■ **Exercise instructions**
Please repeat the lines below, exactly and only, from the one that holds "(** Modelled from" through the one that holds "(run_cycles_plain tracking_central (repeat".

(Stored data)
::::::::
(** * semantiva: context observer and component loader

    A shallow embedding of
    - [semantiva/context_processors/context_observer.py]
      ([ContextObserver.update_context]) and
    - [semantiva/component_loader/component_loader.py]
      ([ComponentLoader], [CustomContextOperationLoader]),
    together with the properties their specification states about them.

    Python objects that are mutated through a reference (the mappings of a
    [ChainMap]) live in an explicit heap; exceptions are values of a result
    type; what [print] writes is threaded as a list of lines. *)

From Stdlib Require Import ZArith Ascii String.
From stdpp Require Import gmap strings list fin_maps pretty.

Open Scope Z_scope.

(** ** Python exceptions *)

Module Py.

(** The part of the built-in exception hierarchy the two files can meet. *)
Inductive ExcClass :=
| BaseException
| SystemExit
| KeyboardInterrupt
| Exception
| ImportError
| ModuleNotFoundError
| LookupError
| IndexError
| KeyError
| ValueError
| UnicodeError
| SyntaxError
| RuntimeError
| TypeError
| AttributeError
| OSError.

#[global] Instance ExcClass_eq_dec : EqDecision ExcClass.
Proof. solve_decision. Defined.

(** The direct base class; [BaseException] is the root. *)
Definition base (c : ExcClass) : option ExcClass :=
  match c with
  | BaseException => None
  | SystemExit | KeyboardInterrupt | Exception => Some BaseException
  | ModuleNotFoundError => Some ImportError
  | IndexError | KeyError => Some LookupError
  | UnicodeError => Some ValueError
  | ImportError | LookupError | ValueError | SyntaxError | RuntimeError
  | TypeError | AttributeError | OSError => Some Exception
  end.

(** [mro_from n c]: [c] followed by at most [n] of its ancestors. *)
Fixpoint mro_from (n : nat) (c : ExcClass) : list ExcClass :=
  c :: match n with
       | O => []
       | S n' => match base c with
                 | Some b => mro_from n' b
                 | None => []
                 end
       end.

(** No class above is deeper than three steps below the root. *)
Definition mro (c : ExcClass) : list ExcClass := mro_from 3 c.

Definition issubclass (c d : ExcClass) : bool := bool_decide (d ∈ mro c).

(** An exception instance: its class and [str(e)]. *)
Record PyExc := mkExc { exc_class : ExcClass; exc_str : string }.

#[global] Instance PyExc_eq_dec : EqDecision PyExc.
Proof. solve_decision. Defined.

(** [isinstance(e, cls)], which is what an [except cls:] clause tests. *)
Definition isinstance (e : PyExc) (cls : ExcClass) : bool :=
  issubclass (exc_class e) cls.

(** The outcome of a call: it returns a value or raises. *)
Inductive Result (A : Type) :=
| Ok (a : A)
| Raise (e : PyExc).
Arguments Ok {A} a.
Arguments Raise {A} e.

End Py.
Import Py.

(** ** [context_observer.py] *)

Module ContextObserver.

Section Contexts.

(** Context values are arbitrary Python objects. *)
Context {V : Type}.

(** *** The heap of plain mappings

    A [ChainMap] holds references to mappings it shares with whoever built
    it (a branch's chain holds its own local mapping and the parent's), so
    the mappings live in a heap and the chain holds their identities. *)

Definition loc := nat.
Definition Heap := loc → gmap string V.

(** [d[key] = value] on the mapping with identity [l]. *)
Definition heap_setitem (h : Heap) (l : loc) (key : string) (value : V) : Heap :=
  fun l' => if decide (l' = l) then <[key := value]> (h l) else h l'.

(** [collections.ChainMap]: the list [maps] of mapping identities,
    innermost first. *)
Record ChainMap := mkChainMap { maps : list loc }.

(** [ChainMap.__getitem__] without [__missing__]: the mappings are scanned
    front to back and the first one holding the key answers. *)
Fixpoint chain_get (h : Heap) (ms : list loc) (key : string) : option V :=
  match ms with
  | [] => None
  | l :: ms' => match h l !! key with
                | Some v => Some v
                | None => chain_get h ms' key
                end
  end.

(** Modelled from the spec: [ContextType] of [context_types.py], which is not
    among the sources.  The spec describes it as a flat mapping of string key
    to arbitrary value with get/set by key. *)
Record ContextType := mkContextType { context_container : gmap string V }.

Definition get_value (c : ContextType) (key : string) : option V :=
  context_container c !! key.

Definition set_value (c : ContextType) (key : string) (value : V) : ContextType :=
  mkContextType (<[key := value]> (context_container c)).
(** C10 at the coordinator at its start, which tracks no region. *)
Lemma C10_empty_region_set_witness :
  _district_slugs init = ∅
  /\ fetch_individual_plain all_up (_district_slugs init)
     = Raises (Exn UpdateFailed
                 (codes "All individual district feeds failed: "
                  ++ join (codes ", ") []))
  /\ update_plain init all_up
     = (init, {| returned := Returns ∅; requested := [] |}).
Proof.
  split; [reflexivity|].
  apply (C10_empty_region_set plain_word plain_upper plain_ci plain_unescape
           init all_up).
  reflexivity.
Defined.

(** * Worked cases of the further properties *)

(** No feed answers. *)
Definition all_down : session := fun _ => Fails TIMEOUT.

(** A feed with a channel and no entry. *)
Definition EMPTY_FEED : xml :=
  Document
    (Element (codes "rss") None
       [ Element (codes "channel") None
           [ Element (codes "pubDate") (Some (codes "Wed, 04 Nov 2026")) [] ] ]).

(** Every feed answers with the feed without entries. *)
Definition all_empty : session := fun _ => Http 200 EMPTY_FEED.

(** The snapshot of Central over [FEED], and the result that holds it. *)
Definition CENTRAL_SNAPSHOT : Snapshot :=
  snapshot_of plain_word plain_upper plain_ci plain_unescape FEED_PUB_DATE
    FEED_ITEMS (codes "central").
Definition CENTRAL_RESULT : gmap str Snapshot :=
  {[ codes "central" := CENTRAL_SNAPSHOT ]}.
Definition CENTRAL_TODAY : Forecast :=
  forecast_for plain_word plain_upper plain_ci plain_unescape (codes "central")
    (codes "Today, Wed 04 Nov", codes "Central: HIGH Mallee: EXTREME").

(** A coordinator in fallback: Central tracked, four cycles with the
    combined feed down. *)
Definition fallen_back : Coordinator :=
  (run_cycles_plain tracking_central (repeat combined_down 4)).1.

(** A description with tags, a line break and an issue time. *)
Definition ISSUED : str :=
  codes "<p>Central: HIGH</p><p>Bureau of Meteorology forecast issued at:
 4.30 pm</p>".

(** With no feed answering, the cycle of a coordinator that tracks
    Central raises the error of the individual strategy. *)
Lemma cycle_raises_iff_all_fail_witness :
  _district_slugs tracking_central <> ∅
  /\ forall e,
       returned (update_plain tracking_central all_down).2 = Raises e ->
       e = Exn UpdateFailed
             (codes "All individual district feeds failed: "
              ++ join (codes ", ") (elements (_district_slugs tracking_central)))
       /\ _last_error (update_plain tracking_central all_down).1
          = Some (exn_msg e)
       /\ _failed_districts (update_plain tracking_central all_down).1
          = elements (_district_slugs tracking_central)
       /\ _last_source (update_plain tracking_central all_down).1
          = _last_source tracking_central.
Proof.
  split.
  - apply (bool_decide_unpack _). vm_compute. exact I.
  - refine (proj2 (cycle_raises_iff_all_fail plain_word plain_upper plain_ci
                     plain_unescape tracking_central all_down _)).
    apply (bool_decide_unpack _). vm_compute. exact I.
Defined.

(** With every feed answering, the result of the cycle holds Central and
    no district has failed. *)
Lemma cycle_result_partition_witness :
  returned (update_plain tracking_central all_up).2 = Returns CENTRAL_RESULT
  /\ CENTRAL_RESULT <> ∅.
Proof.
  split.
  - vm_compute. reflexivity.
  - refine (proj1 (cycle_result_partition plain_word plain_upper plain_ci
                     plain_unescape tracking_central all_up CENTRAL_RESULT _ _)).
    + apply (bool_decide_unpack _). vm_compute. exact I.
    + vm_compute. reflexivity.
Defined.

(** Ten cycles with every feed answering bring the coordinator in
    fallback back. *)
Lemma recovery_within_10_cycles_witness :
  _fallback_active fallen_back = true
  /\ recovered (run_cycles_plain fallen_back (repeat all_up 10)).1.
Proof.
  split.
  - vm_compute. reflexivity.
  - apply (recovery_within_10_cycles plain_word plain_upper plain_ci
             plain_unescape fallen_back (repeat all_up 10)).
    + apply (bool_decide_unpack _). vm_compute. exact I.
    + reflexivity.
    + repeat constructor; vm_compute; reflexivity.
Defined.

(** On the worked feed, the combined strategy and the individual one make
    the same snapshot of Central. *)
Lemma strategies_agree_witness :
  exists snap,
    CENTRAL_RESULT !! codes "central" = Some snap
    /\ _fetch_individual_feed plain_word plain_upper plain_ci plain_unescape
         all_up (codes "central") = Returns snap.
Proof.
  apply (strategies_agree plain_word plain_upper plain_ci plain_unescape
           all_up all_up {[codes "central"]} (codes "central") FEED
           CENTRAL_RESULT).
  - apply (bool_decide_unpack _). vm_compute. exact I.
  - reflexivity.
  - reflexivity.
  - vm_compute. reflexivity.
Defined.

(** With every feed answering with the feed without entries, the cycle
    returns a result and records no error. *)
Lemma rejected_feed_returned_by_fallback_witness :
  is_raises (fetch_combined_plain all_empty (_district_slugs tracking_central))
  = true
  /\ _last_error (update_plain tracking_central all_empty).1 = None
  /\ _failed_districts (update_plain tracking_central all_empty).1 = []
  /\ _last_source (update_plain tracking_central all_empty).1
     = codes "individual".
Proof.
  split.
  - vm_compute. reflexivity.
  - refine (proj2 (rejected_feed_returned_by_fallback plain_word plain_upper
                     plain_ci plain_unescape tracking_central all_empty
                     EMPTY_FEED FEED_PUB_DATE [] _ _ _ _)).
    + apply (bool_decide_unpack _). vm_compute. exact I.
    + intros url. reflexivity.
    + vm_compute. reflexivity.
    + left. reflexivity.
Defined.

(** The day sensors of Central after a cycle on the worked feed. *)
Lemma day_sensors_follow_document_witness :
  exists url raw pub items,
    In url (requested (update_plain tracking_central all_up).2)
    /\ all_up url = Http 200 raw
    /\ _parse_rss_xml plain_word plain_ci raw = Returns (pub, items)
    /\ forall day_index : nat,
         rating_native_value (Some CENTRAL_RESULT) (codes "central") day_index
         = (fun item =>
              rating (_parse_item plain_word plain_upper plain_ci plain_unescape
                        item.2 (feed_name_of (codes "central"))))
             <$> items !! day_index
         /\ tfb_native_value (Some CENTRAL_RESULT) (codes "central") day_index
            = (fun item =>
                 if total_fire_ban
                      (_parse_item plain_word plain_upper plain_ci plain_unescape
                         item.2 (feed_name_of (codes "central")))
                 then codes "Yes" else codes "No")
                <$> items !! day_index.
Proof.
  apply (day_sensors_follow_document plain_word plain_upper plain_ci
           plain_unescape tracking_central all_up CENTRAL_RESULT
           (codes "central")).
  - vm_compute. reflexivity.
  - exists CENTRAL_SNAPSHOT. vm_compute. reflexivity.
Defined.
::::::::
■ **Reply to the exercise**
(** Modelled from the spec: [ContextType] of [context_types.py], which is not
    among the sources.  The spec describes it as a flat mapping of string key
    to arbitrary value with get/set by key. *)
Record ContextType := mkContextType { context_container : gmap string V }.

Definition get_value (c : ContextType) (key : string) : option V :=
  context_container c !! key.

Definition set_value (c : ContextType) (key : string) (value : V) : ContextType :=
  mkContextType (<[key := value]> (context_container c)).
(** C10 at the coordinator at its start, which tracks no region. *)
Lemma C10_empty_region_set_witness :
  _district_slugs init = ∅
  /\ fetch_individual_plain all_up (_district_slugs init)
     = Raises (Exn UpdateFailed
                 (codes "All individual district feeds failed: "
                  ++ join (codes ", ") []))
  /\ update_plain init all_up
     = (init, {| returned := Returns ∅; requested := [] |}).
Proof.
  split; [reflexivity|].
  apply (C10_empty_region_set plain_word plain_upper plain_ci plain_unescape
           init all_up).
  reflexivity.
Defined.

(** * Worked cases of the further properties *)

(** No feed answers. *)
Definition all_down : session := fun _ => Fails TIMEOUT.

(** A feed with a channel and no entry. *)
Definition EMPTY_FEED : xml :=
  Document
    (Element (codes "rss") None
       [ Element (codes "channel") None
           [ Element (codes "pubDate") (Some (codes "Wed, 04 Nov 2026")) [] ] ]).

(** Every feed answers with the feed without entries. *)
Definition all_empty : session := fun _ => Http 200 EMPTY_FEED.

(** The snapshot of Central over [FEED], and the result that holds it. *)
Definition CENTRAL_SNAPSHOT : Snapshot :=
  snapshot_of plain_word plain_upper plain_ci plain_unescape FEED_PUB_DATE
    FEED_ITEMS (codes "central").
Definition CENTRAL_RESULT : gmap str Snapshot :=
  {[ codes "central" := CENTRAL_SNAPSHOT ]}.
Definition CENTRAL_TODAY : Forecast :=
  forecast_for plain_word plain_upper plain_ci plain_unescape (codes "central")
    (codes "Today, Wed 04 Nov", codes "Central: HIGH Mallee: EXTREME").

(** A coordinator in fallback: Central tracked, four cycles with the
    combined feed down. *)
Definition fallen_back : Coordinator :=
  (run_cycles_plain tracking_central (repeat combined_down 4)).1.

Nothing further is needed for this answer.